Sodoma y Gomorra, dos ciudades bíblicas de los tiempos antiguos,
fueron destruidas, quemadas en el azufre y el fuego, precisamente porque sus
habitantes transformaron el uso natural del hombre y una mujer en algo
contrario a la naturaleza creada por Dios (Rom. 1,26: “Por esto Dios los
entregó a afectos vergonzosos, pues aún sus mujeres cambiaron el uso natural
por el uso que es contra naturaleza”).
Hoy en día también leemos y/o escuchamos de reclamos de la comunidad
lésbico-gay, en algunas partes del mundo, para que se les reconozca el derecho
a adoptar y criar niños.
Ya he expuesto anteriormente un criterio lo suficientemente bien
respaldado por las Sagradas Escrituras y la moral de la Santa Madre Iglesia con
relación a esta aberración social que se está extendiendo como una plaga en
todo el mundo.
Como cristianos no podemos tolerar ni defender esas posturas que toman
nuestros países en el fuero de los parlamentos gubernamentales, hay que unir
nuestras voces para detener estos reclamos del prototipo del “hombre de pecado”

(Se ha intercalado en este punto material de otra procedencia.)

(* ===== verification/Info.v ===== *)
(** * QUERY_INFO and SET_INFO

    Models [smb2_info.go]: the information structures a client can ask for,
    and the four file properties it can set (times and attributes, delete on
    close, name, size). *)

From stdpp Require Import base numbers list gmap strings.
From S2P Require Import Prelude Unicode Constants Types Wire Path Errors HandleMap Attributes Sessions Absfs.
From S2P Require Import Server FileOps.

Open Scope Z_scope.

(** ** Information structures *)

(** [allocationSize := uint64(info.Size())], rounded up to whole 4 KB units
    when positive: three of the builders have these lines. *)
Definition info_allocation (size : Z) : Z :=
  let allocationSize := u64 size in
  if 0 <? allocationSize then u64 (u64 (allocationSize + 4095) / 4096 * 4096) else allocationSize.

(** The creation time (the current time), then the modification time for
    the other three. *)
Definition write_info_times (now : Z) (info : FileInfo) (w : ByteWriter) : ByteWriter :=
  let t := TimeToFiletime (fi_ModTime info) in
  w |> WriteUint64 (TimeToFiletime now) |> WriteUint64 t |> WriteUint64 t |> WriteUint64 t.

(** The fields of [FileStandardInformation], written by two builders. *)
Definition write_standard (info : FileInfo) (w : ByteWriter) : ByteWriter :=
  w |> WriteUint64 (info_allocation (fi_Size info)) |> WriteUint64 (u64 (fi_Size info))
    |> WriteUint32 1 |> WriteOneByte 0 |> WriteOneByte (if fi_IsDir info then 1 else 0) |> WriteUint16 0.

Definition buildFileStandardInformation (info : FileInfo) : bytes :=
  NewByteWriter |> write_standard info |> Bytes.

Definition buildFileFsSizeInformation : bytes :=
  let totalUnits := 1024 * 1024 * 256 in
  let availableUnits := 1024 * 1024 * 128 in
  NewByteWriter |> WriteUint64 totalUnits |> WriteUint64 availableUnits |> WriteUint32 8 |> WriteUint32 512 |> Bytes.

Definition FILE_CASE_PRESERVED_NAMES : Z := 0x00000002.
Definition FILE_UNICODE_ON_DISK : Z := 0x00000004.
Definition FILE_PERSISTENT_ACLS : Z := 0x00000008.

Definition buildFileFsAttributeInformation : bytes :=
  let fsNameBytes := EncodeStringToUTF16LE (str "SMBFS") in
  let attrs := Z.lor FILE_CASE_PRESERVED_NAMES (Z.lor FILE_UNICODE_ON_DISK FILE_PERSISTENT_ACLS) in
  NewByteWriter
  |> WriteUint32 attrs |> WriteUint32 255 |> WriteUint32 (u32 (len fsNameBytes)) |> WriteBytes fsNameBytes |> Bytes.

Definition buildFileFsFullSizeInformation : bytes :=
  let totalUnits := 1024 * 1024 * 256 in
  let availableUnits := 1024 * 1024 * 128 in
  NewByteWriter
  |> WriteUint64 totalUnits |> WriteUint64 availableUnits |> WriteUint64 availableUnits
  |> WriteUint32 8 |> WriteUint32 512 |> Bytes.

(** ** Requests *)

Record QueryInfoRequest := mkQueryInfo {
  qi_infoType : Z;
  qi_fileInfoClass : Z;
  qi_outputBufferLength : Z;
  qi_fileID : FileID;
}.

Definition parse_query_info : M ByteReader (option QueryInfoRequest) :=
  structSize ← ReadUint16;
  if negb (structSize =? 41) then mret None
  else
    infoType ← ReadOneByte;
    fileInfoClass ← ReadOneByte;
    outputBufferLength ← ReadUint32;
    inputBufferOffset ← ReadUint16;
    reserved ← ReadUint16;
    inputBufferLength ← ReadUint32;
    additionalInfo ← ReadUint32;
    flags ← ReadUint32;
    fileID ← ReadFileID;
    mret (Some (mkQueryInfo infoType fileInfoClass outputBufferLength fileID)).

Record SetInfoRequest := mkSetInfo {
  si_infoType : Z;
  si_fileInfoClass : Z;
  si_bufferLength : Z;
  si_bufferOffset : Z;
  si_fileID : FileID;
}.

Definition parse_set_info : M ByteReader (option SetInfoRequest) :=
  structSize ← ReadUint16;
  if negb (structSize =? 33) then mret None
  else
    infoType ← ReadOneByte;
    fileInfoClass ← ReadOneByte;
    bufferLength ← ReadUint32;
    bufferOffset ← ReadUint16;
    reserved ← ReadUint16;
    additionalInfo ← ReadUint32;
    fileID ← ReadFileID;
    mret (Some (mkSetInfo infoType fileInfoClass bufferLength bufferOffset fileID)).

(** The last write time and the attributes of [FileBasicInformation]. *)
Definition parse_basic : M ByteReader (Z * Z) :=
  creationTime ← ReadUint64;
  lastAccessTime ← ReadUint64;
  lastWriteTime ← ReadUint64;
  changeTime ← ReadUint64;
  fileAttributes ← ReadUint32;
  mret (lastWriteTime, fileAttributes).

(** [None]: the name does not fit the buffer. *)
Definition parse_rename : M ByteReader (option (Z * gostring)) :=
  replaceIfExists ← ReadOneByte;
  reserved ← ReadBytes 7;
  rootDirectory ← ReadUint64;
  fileNameLength ← ReadUint32;
  remaining ← gets Remaining;
  if remaining <? fileNameLength then mret None
  else
    newName ← ReadUTF16String fileNameLength;
    mret (Some (replaceIfExists, newName)).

engendro del demonio; nos recuerdan los santos apóstoles Juan y Santiago en sus
epístolas, que la amistad con el mundo, es decir, el hacerle el juego a las
cosas mundanas y destructivas al espíritu, es enemistad con Dios, y san Pablo
nuevamente nos advierte que nuestro Padre Celestial nos ha llamado a
santificación y no a inmundicia (1 Tes. 4,7).
Toda la enseñanza de la Iglesia, contenida en las Sagradas Escrituras
y la Santa Tradición, nos exhorta a ser embajadores del Reino de los Cielos.
Por ello cada uno de nosotros tiene la urgente misión de testimoniar sobre la
nueva vida que experimenta el converso a la verdadera fe cristiana, gozando así
de las bendiciones y el rico tesoro espiritual que hallamos en el seno de
nuestra Madre la Iglesia. Por ende, como fieles hijos suyos no nos cansemos de
vivir una cuaresma eterna haciendo ayunos y penitencias y elevando nuestras
oraciones por toda esta gente que cada día se pierde en los placeres y la concupiscencia
de la carne, para que vengan al conocimiento de nuestro Señor Dios y Salvador
Jesucristo y logren una transformación interior que les sea meritoria
convertirse en hijos de Dios por el misterio del bautismo, y hermanos nuestros,
y así poder tener entonces parte en la comunión de los santos, a saber, todos
los que formamos parte de la Santa y Magna Iglesia legítimamente fundada por
nuestro Señor y preservada en su integridad doctrinal a través de los siglos:
la Una, Santa, Católica, Apostólica Iglesia de Cristo.